On s’est dit que les choses avanceraient plus vite si l’Etat interdisait par exemple le glyphosate plutôt que d’attendre de convaincre tout le monde d’acheter du bio… Donc on a lancé une pétition “Stop aux kilomètres dans mon assiette” avec trois revendications : un étiquetage clair sur l’origine géographique des aliments ; un quota de producteurs en circuits courts dans chaque commune comme c’est le cas pour les logements sociaux ; et l’ajout d’informations environnementales sur les campagnes de sensibilisation alimentaire. Par exemple, quand on dit aux gens de manger 5 fruits et légumes par jour, s’ils viennent du Chili et sont bourrés de pesticides, cela n’a aucun sens ! On s’est donc engagés, à chaque fois que nous recueillons 10 000 signatures, à apporter un petit plat dans trois ministères (Agriculture, Environnement et Santé) pour qu’ils fassent un grand pas en avant. Emmanuelle Wargon, la secrétaire d’État auprès du ministre de la Transition écologique, nous a reçus et nous a encouragés à continuer ; selon elle le pouvoir est vraiment entre les mains des citoyens. Maintenant nous attendons que le ministère de l’Agriculture daigne nous recevoir...

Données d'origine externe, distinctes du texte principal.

(** * Tree comparison and edit-script generation (scripts/processing.py)

    A shallow embedding of the comparison core of the semi-structured
    document differencing tool: the word-level Wagner-Fisher distance, the
    subtree extractor, the subtree indexer, the node/tree distance, the
    flattener, the edit script generator, the driver [run] and the patcher.

    Python values are modelled as follows.
    - A node [[parent_tag, label, depth]] (with a fourth [text] field under
      the 'wagner' preprocessing) is the record [Node]; a label is a tag
      string or an attribute pair [[name, value]].
    - Python [int] is [Z]; the floats of [treeDist] only ever take the values
      0.0, 1.0, 2.0 and [inf], and are the type [Cost].
    - Python lists are Rocq lists, [l.append(x)] is [l ++ [x]].
    - A [dict] is an insertion-ordered association list with distinct keys.
    - Exceptions are the outcome [Exc]; the only unbounded loop ([toList])
      takes fuel and reports [OutOfFuel] when it is exhausted. *)

From Stdlib Require Import ZArith Ascii String.
From stdpp Require Import base list strings pretty.

Open Scope Z_scope.
Open Scope string_scope.
Open Scope list_scope.

(** ** Outcomes of a Python call *)

Inductive PyExc : Type :=
| IndexError
| KeyError
| TypeError
| UnboundLocalError.

(** The class name Python reports for an exception. *)
Definition exc_name (e : PyExc) : string :=
  match e with
  | IndexError => "IndexError"
  | KeyError => "KeyError"
  | TypeError => "TypeError"
  | UnboundLocalError => "UnboundLocalError"
  end.

Inductive Res (A : Type) : Type :=
| Ret (a : A)
| Exc (e : PyExc)
| OutOfFuel.

Arguments Ret {A} a.
Arguments Exc {A} e.
Arguments OutOfFuel {A}.

Definition res_bind {A B : Type} (f : A -> Res B) (m : Res A) : Res B :=
  match m with
  | Ret a => f a
  | Exc e => Exc e
  | OutOfFuel => OutOfFuel
  end.

#[global] Instance Res_ret : MRet Res := fun A a => Ret a.
#[global] Instance Res_bind : MBind Res := fun A B f m => res_bind f m.
#[global] Instance Res_fmap : FMap Res := fun A B f m => res_bind (fun a => Ret (f a)) m.

(** ** Node model *)

Inductive Label : Type :=
| Tag (s : string)
| Attr (name value : string).

Record Node : Type := mkNode {
  parentLabel : string;
  label : Label;
  depth : Z;
  text : option string
}.

Abbreviation Tree := (list Node).
Abbreviation Fragment := (list Node).

#[global] Instance Label_eq_dec : EqDecision Label.
Proof. solve_decision. Defined.

#[global] Instance Node_eq_dec : EqDecision Node.
Proof. solve_decision. Defined.

(** [l[i]] on a Python list: [IndexError] when out of range (only
    non-negative indices are used by the code). *)
Definition py_index {A : Type} (l : list A) (i : nat) : Res A :=
  match l !! i with
  | Some x => Ret x
  | None => Exc IndexError
  end.

(** Truthiness of a list and of a string. *)
Definition list_truthy {A : Type} (l : list A) : bool :=
  match l with
  | [] => false
  | _ :: _ => true
  end.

Que répondre face à l’argument du prix : bien manger, ça coûte cher ?

Oui, c’est vrai. Mais on peut déjà faire des économies en variant son alimentation, en mangeant moins de viande, moins de produits transformés, en cuisinant plus. Une soupe ou une pizza maison coûtent beaucoup moins cher que si on les achète toutes faites ! Il faut revenir à des réflexes plus basiques, mais cela demande d’y passer du temps.

Il faut aussi accepter que la qualité a un prix. On accepte de dépenser des sommes énormes pour un smartphone ou une paire de baskets, et on est horrifiés quand on voit que le kilo de pommes bio est à 3 euros car nous n’avons aucune connaissance du travail qui se cache derrière ce que nous mangeons.… La grande distribution nous a éduqués à une alimentation de moins en moins chère. Mais quand on va désherber un rang d’oignons avec un agriculteur, on se rend compte combien c’est difficile, et on se demande pourquoi ils ne sont pas à 18 euros le kilo ! Il faut redonner de la valeur à l’alimentation.